• Task directions: For each record below, write an exact copy.

• Stored data entries:
(* ===== verification/SystemTypes.v ===== *)
(** * The types of the whole engine

    The predicates of Typing on the state shared by the threads: they hold
    before the session starts and every step of every thread keeps them, so
    the integers of a reachable state are those a machine of the declared
    widths would hold. *)
From S2P Require Import Prelude.
From S2P Require Import Double.
From S2P Require Import Events.
From S2P Require Import SpscRing.
From S2P Require Import Queue.
From S2P Require Import Text.
From S2P Require Import LatencyHistogram.
From S2P Require Import Metrics.
From S2P Require Import OrderBook.
From S2P Require Import OrderManager.
From S2P Require Import AsyncLogger.
From S2P Require Import Persister.
From S2P Require Import Config.
From S2P Require Import MarketMaker.
From S2P Require Import MarketMakerFacts.
From S2P Require Import StrategySteps.
From S2P Require Import StrategyProps.
From S2P Require Import DecisionProps.
From S2P Require Import FixApp.
From S2P Require Import FixProps.
From S2P Require Import Typing.
From S2P Require Import Main.
From S2P Require Import System.

(** ** The state before the session starts *)
Section Start.
Context {QO : QueueOps} {QL : QueueLaws}.

Lemma oms_init_typed : typed oms_init.
Proof.
  split; [apply oms_init_wf|]. unfold oms_init. cbn [q_].
  do 2 apply Forall_replicate. split; [unfold in_u64; cbn; lia|reflexivity].
Qed.

Lemma book_init_typed : typed book_init.
Proof. repeat split; cbn; unfold in_u16, in_i64, in_u32; lia. Qed.

Lemma engine_init_typed (clock : nat -> Z) (log_open : bool) :
  ClockOk clock -> typed (engine_init clock log_open).
Proof.
  intros HK.
  assert (Hq : forall c A (T : CppType A), LegalCapacity c -> typed (q_init c A)) by (intros; by apply queue_init_typed).
  unfold engine_init. split; [apply Hq, kMdCap_legal|]. split; [apply Hq, kExecCap_legal|].
  split; [apply Hq, kOrdCap_legal|]. split; [apply Hq, kLogCap_legal|].
  split; [do 2 (split; [unfold in_u64; cbn; lia|]); split; apply Hq, kSnapCap_legal|].
  split; [apply metrics_init_typed|]. split; [apply oms_init_typed|].
  split; [split; [apply length_replicate|apply Forall_replicate, book_init_typed]|].
  split; [apply u64_range|]. by apply time_i64.
Qed.
End Start.

(** ** Every step *)
Section System.
Context {QO : QueueOps} {QL : QueueLaws} {QF : QuickFix} {QFL : QuickFixLaws} {LO : LmdbOps}.
Context (cfg : EngineConfig) (fclock sclock : nat -> Z).
Context {HF : ClockOk fclock} {HK : ClockOk sclock}.
Context (sendToTarget : FixOut -> option SessionID -> Res bool).

(** The shared objects, and the private part of the FIX application. *)
#[export] Instance System_type : CppType System := fun s =>
  typed (sy_engine s) /\ fix_shape (sy_fix s) /\ in_u32 (md_seq_ (sy_fix s)).

Lemma view_typed s : typed s -> typed (fix_view s).
Proof. intros ((?&?&_&_&_&?&_)&[]&?). split; [by split|]. by split. Qed.

Lemma put_typed s f : typed s -> typed f -> typed (put_fix s f).
Proof.
  intros ((?&?&?&?&?&?&?&?&?&?)&_&_) (?&?&?&?&?). split; [|by split]. cbn.
  do 9 (split; [assumption|]). assumption.
Qed.

Lemma sys_init_typed log_open db : typed (system_init cfg sclock log_open db).
Proof.
  split; [by apply engine_init_typed|]. split; [apply fix_init_shape|]. unfold in_u32. cbn. lia.
Qed.

Lemma strat_step_typed p e l p' e' :
  typed e -> l <> LEnv -> strat_step cfg sclock (p, e) l (p', e') -> typed e'.
Proof.
  intros He Hl Hst. pose proof He as (Hmd&Hex&?&?&?&?&?&?&?&?).
  assert (Hx : forall o s1, pop_exec e = Ok (o, s1) -> typed s1 /\ (forall x, o = Some x -> typed x)).
  { intros o s1 H'. unfold pop_exec in H'. apply res_bind_inv in H' as ([o' q] & Hp & [= <- <-]).
    destruct (pop_typed _ _ _ Hex Hp) as [Hq ?]. split; [|done]. split; [exact Hmd|]. split; [exact Hq|].
    do 7 (split; [assumption|]). assumption. }
  assert (Hm : forall o s1, pop_md e = Ok (o, s1) -> typed s1 /\ (forall x, o = Some x -> typed x)).
  { intros o s1 H'. unfold pop_md in H'. apply res_bind_inv in H' as ([o' q] & Hp & [= <- <-]).
    destruct (pop_typed _ _ _ Hmd Hp) as [Hq ?]. split; [|done]. split; [exact Hq|]. split; [exact Hex|].
    do 7 (split; [assumption|]). assumption. }
  inversion Hst as [? x s1 ? Hpop Hh|? ? Hpop|? ev s1 ? cmds Hpop Hev Hh Hout|? ? Hpop|]; subst; [| | | |done].
  - destruct (Hx _ _ Hpop) as [Ht Hv]. by eapply (handle_exec_typed x (Hv x eq_refl)) in Hh as [? _].
  - by destruct (Hx _ _ Hpop).
  - destruct (Hm _ _ Hpop) as [Ht Hv]. by eapply (handle_md_typed cfg sclock ev (Hv ev eq_refl)) in Hh as [? _].
  - by destruct (Hm _ _ Hpop).
Qed.

Lemma sys_step_typed s l s' :
  typed s -> sys_step cfg fclock sclock sendToTarget s l s' -> typed s'.
Proof.
  intros Hs Hst. pose proof Hs as (He&Hf&Hq). pose proof He as (?&?&Hout&Hlog&Hdb&?&?&?&?&?).
  destruct Hst as [s msg f H'|s sid|s f H'|s|s l p e Hl H'|s c out f Hp Hb|s lg H'|s p db H'].
  - apply put_typed; [done|]. apply (fromApp_typed fclock msg (fix_view s)); [by apply view_typed|exact H'].
  - apply put_typed; [done|]. by apply session_typed, view_typed.
  - apply put_typed; [done|]. apply (onLogon_typed cfg sendToTarget (fix_view s)); [by apply view_typed|exact H'].
  - apply put_typed; [done|]. by apply session_typed, view_typed.
  - split; [by eapply strat_step_typed|by split].
  - destruct (pop_typed _ _ _ Hout Hp) as [Ho _]. apply put_typed.
    + split; [|by split]. cbn. do 2 (split; [assumption|]). split; [exact Ho|]. do 6 (split; [assumption|]). assumption.
    + unfold sender_body in Hb. destruct (logged_on_ _); [|injection Hb as <-; by apply view_typed].
      eapply (send_order_cmd_typed cfg fclock _ c (fix_view s)); [by apply view_typed|exact Hb].
  - pose proof (log_iter_typed _ _ Hlog H'). split; [|by split]. cbn.
    do 9 (split; [assumption|]). assumption.
  - destruct (persist_cycle_typed (db_ (sy_engine s)) (sy_db s) Hdb) as (p' & db' & E & Hp'). rewrite H' in E. injection E as <- <-.
    split; [|by split]. cbn. do 9 (split; [assumption|]). assumption.
Qed.

Lemma sys_run_typed s tr s' :
  typed s -> sys_run cfg fclock sclock sendToTarget s tr s' -> typed s'.
Proof. intros Hs H. induction H as [|? ? ? ? ? ? IH H1]; [done|]. eapply sys_step_typed; [by apply IH|exact H1]. Qed.

Lemma sys_reach_typed log_open db tr s :
  sys_run cfg fclock sclock sendToTarget (system_init cfg sclock log_open db) tr s -> typed s.
Proof. apply sys_run_typed, sys_init_typed. Qed.
End System.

• Task response:
(* ===== verification/SystemTypes.v ===== *)
(** * The types of the whole engine

    The predicates of Typing on the state shared by the threads: they hold
    before the session starts and every step of every thread keeps them, so
    the integers of a reachable state are those a machine of the declared
    widths would hold. *)
From S2P Require Import Prelude.
From S2P Require Import Double.
From S2P Require Import Events.
From S2P Require Import SpscRing.
From S2P Require Import Queue.
From S2P Require Import Text.
From S2P Require Import LatencyHistogram.
From S2P Require Import Metrics.
From S2P Require Import OrderBook.
From S2P Require Import OrderManager.
From S2P Require Import AsyncLogger.
From S2P Require Import Persister.
From S2P Require Import Config.
From S2P Require Import MarketMaker.
From S2P Require Import MarketMakerFacts.
From S2P Require Import StrategySteps.
From S2P Require Import StrategyProps.
From S2P Require Import DecisionProps.
From S2P Require Import FixApp.
From S2P Require Import FixProps.
From S2P Require Import Typing.
From S2P Require Import Main.
From S2P Require Import System.

(** ** The state before the session starts *)
Section Start.
Context {QO : QueueOps} {QL : QueueLaws}.

Lemma oms_init_typed : typed oms_init.
Proof.
  split; [apply oms_init_wf|]. unfold oms_init. cbn [q_].
  do 2 apply Forall_replicate. split; [unfold in_u64; cbn; lia|reflexivity].
Qed.

Lemma book_init_typed : typed book_init.
Proof. repeat split; cbn; unfold in_u16, in_i64, in_u32; lia. Qed.

Lemma engine_init_typed (clock : nat -> Z) (log_open : bool) :
  ClockOk clock -> typed (engine_init clock log_open).
Proof.
  intros HK.
  assert (Hq : forall c A (T : CppType A), LegalCapacity c -> typed (q_init c A)) by (intros; by apply queue_init_typed).
  unfold engine_init. split; [apply Hq, kMdCap_legal|]. split; [apply Hq, kExecCap_legal|].
  split; [apply Hq, kOrdCap_legal|]. split; [apply Hq, kLogCap_legal|].
  split; [do 2 (split; [unfold in_u64; cbn; lia|]); split; apply Hq, kSnapCap_legal|].
  split; [apply metrics_init_typed|]. split; [apply oms_init_typed|].
  split; [split; [apply length_replicate|apply Forall_replicate, book_init_typed]|].
  split; [apply u64_range|]. by apply time_i64.
Qed.
End Start.

(** ** Every step *)
Section System.
Context {QO : QueueOps} {QL : QueueLaws} {QF : QuickFix} {QFL : QuickFixLaws} {LO : LmdbOps}.
Context (cfg : EngineConfig) (fclock sclock : nat -> Z).
Context {HF : ClockOk fclock} {HK : ClockOk sclock}.
Context (sendToTarget : FixOut -> option SessionID -> Res bool).

(** The shared objects, and the private part of the FIX application. *)
#[export] Instance System_type : CppType System := fun s =>
  typed (sy_engine s) /\ fix_shape (sy_fix s) /\ in_u32 (md_seq_ (sy_fix s)).

Lemma view_typed s : typed s -> typed (fix_view s).
Proof. intros ((?&?&_&_&_&?&_)&[]&?). split; [by split|]. by split. Qed.

Lemma put_typed s f : typed s -> typed f -> typed (put_fix s f).
Proof.
  intros ((?&?&?&?&?&?&?&?&?&?)&_&_) (?&?&?&?&?). split; [|by split]. cbn.
  do 9 (split; [assumption|]). assumption.
Qed.

Lemma sys_init_typed log_open db : typed (system_init cfg sclock log_open db).
Proof.
  split; [by apply engine_init_typed|]. split; [apply fix_init_shape|]. unfold in_u32. cbn. lia.
Qed.

Lemma strat_step_typed p e l p' e' :
  typed e -> l <> LEnv -> strat_step cfg sclock (p, e) l (p', e') -> typed e'.
Proof.
  intros He Hl Hst. pose proof He as (Hmd&Hex&?&?&?&?&?&?&?&?).
  assert (Hx : forall o s1, pop_exec e = Ok (o, s1) -> typed s1 /\ (forall x, o = Some x -> typed x)).
  { intros o s1 H'. unfold pop_exec in H'. apply res_bind_inv in H' as ([o' q] & Hp & [= <- <-]).
    destruct (pop_typed _ _ _ Hex Hp) as [Hq ?]. split; [|done]. split; [exact Hmd|]. split; [exact Hq|].
    do 7 (split; [assumption|]). assumption. }
  assert (Hm : forall o s1, pop_md e = Ok (o, s1) -> typed s1 /\ (forall x, o = Some x -> typed x)).
  { intros o s1 H'. unfold pop_md in H'. apply res_bind_inv in H' as ([o' q] & Hp & [= <- <-]).
    destruct (pop_typed _ _ _ Hmd Hp) as [Hq ?]. split; [|done]. split; [exact Hq|]. split; [exact Hex|].
    do 7 (split; [assumption|]). assumption. }
  inversion Hst as [? x s1 ? Hpop Hh|? ? Hpop|? ev s1 ? cmds Hpop Hev Hh Hout|? ? Hpop|]; subst; [| | | |done].
  - destruct (Hx _ _ Hpop) as [Ht Hv]. by eapply (handle_exec_typed x (Hv x eq_refl)) in Hh as [? _].
  - by destruct (Hx _ _ Hpop).
  - destruct (Hm _ _ Hpop) as [Ht Hv]. by eapply (handle_md_typed cfg sclock ev (Hv ev eq_refl)) in Hh as [? _].
  - by destruct (Hm _ _ Hpop).
Qed.

Lemma sys_step_typed s l s' :
  typed s -> sys_step cfg fclock sclock sendToTarget s l s' -> typed s'.
Proof.
  intros Hs Hst. pose proof Hs as (He&Hf&Hq). pose proof He as (?&?&Hout&Hlog&Hdb&?&?&?&?&?).
  destruct Hst as [s msg f H'|s sid|s f H'|s|s l p e Hl H'|s c out f Hp Hb|s lg H'|s p db H'].
  - apply put_typed; [done|]. apply (fromApp_typed fclock msg (fix_view s)); [by apply view_typed|exact H'].
  - apply put_typed; [done|]. by apply session_typed, view_typed.
  - apply put_typed; [done|]. apply (onLogon_typed cfg sendToTarget (fix_view s)); [by apply view_typed|exact H'].
  - apply put_typed; [done|]. by apply session_typed, view_typed.
  - split; [by eapply strat_step_typed|by split].
  - destruct (pop_typed _ _ _ Hout Hp) as [Ho _]. apply put_typed.
    + split; [|by split]. cbn. do 2 (split; [assumption|]). split; [exact Ho|]. do 6 (split; [assumption|]). assumption.
    + unfold sender_body in Hb. destruct (logged_on_ _); [|injection Hb as <-; by apply view_typed].
      eapply (send_order_cmd_typed cfg fclock _ c (fix_view s)); [by apply view_typed|exact Hb].
  - pose proof (log_iter_typed _ _ Hlog H'). split; [|by split]. cbn.
    do 9 (split; [assumption|]). assumption.
  - destruct (persist_cycle_typed (db_ (sy_engine s)) (sy_db s) Hdb) as (p' & db' & E & Hp'). rewrite H' in E. injection E as <- <-.
    split; [|by split]. cbn. do 9 (split; [assumption|]). assumption.
Qed.

Lemma sys_run_typed s tr s' :
  typed s -> sys_run cfg fclock sclock sendToTarget s tr s' -> typed s'.
Proof. intros Hs H. induction H as [|? ? ? ? ? ? IH H1]; [done|]. eapply sys_step_typed; [by apply IH|exact H1]. Qed.

Lemma sys_reach_typed log_open db tr s :
  sys_run cfg fclock sclock sendToTarget (system_init cfg sclock log_open db) tr s -> typed s.
Proof. apply sys_run_typed, sys_init_typed. Qed.
End System.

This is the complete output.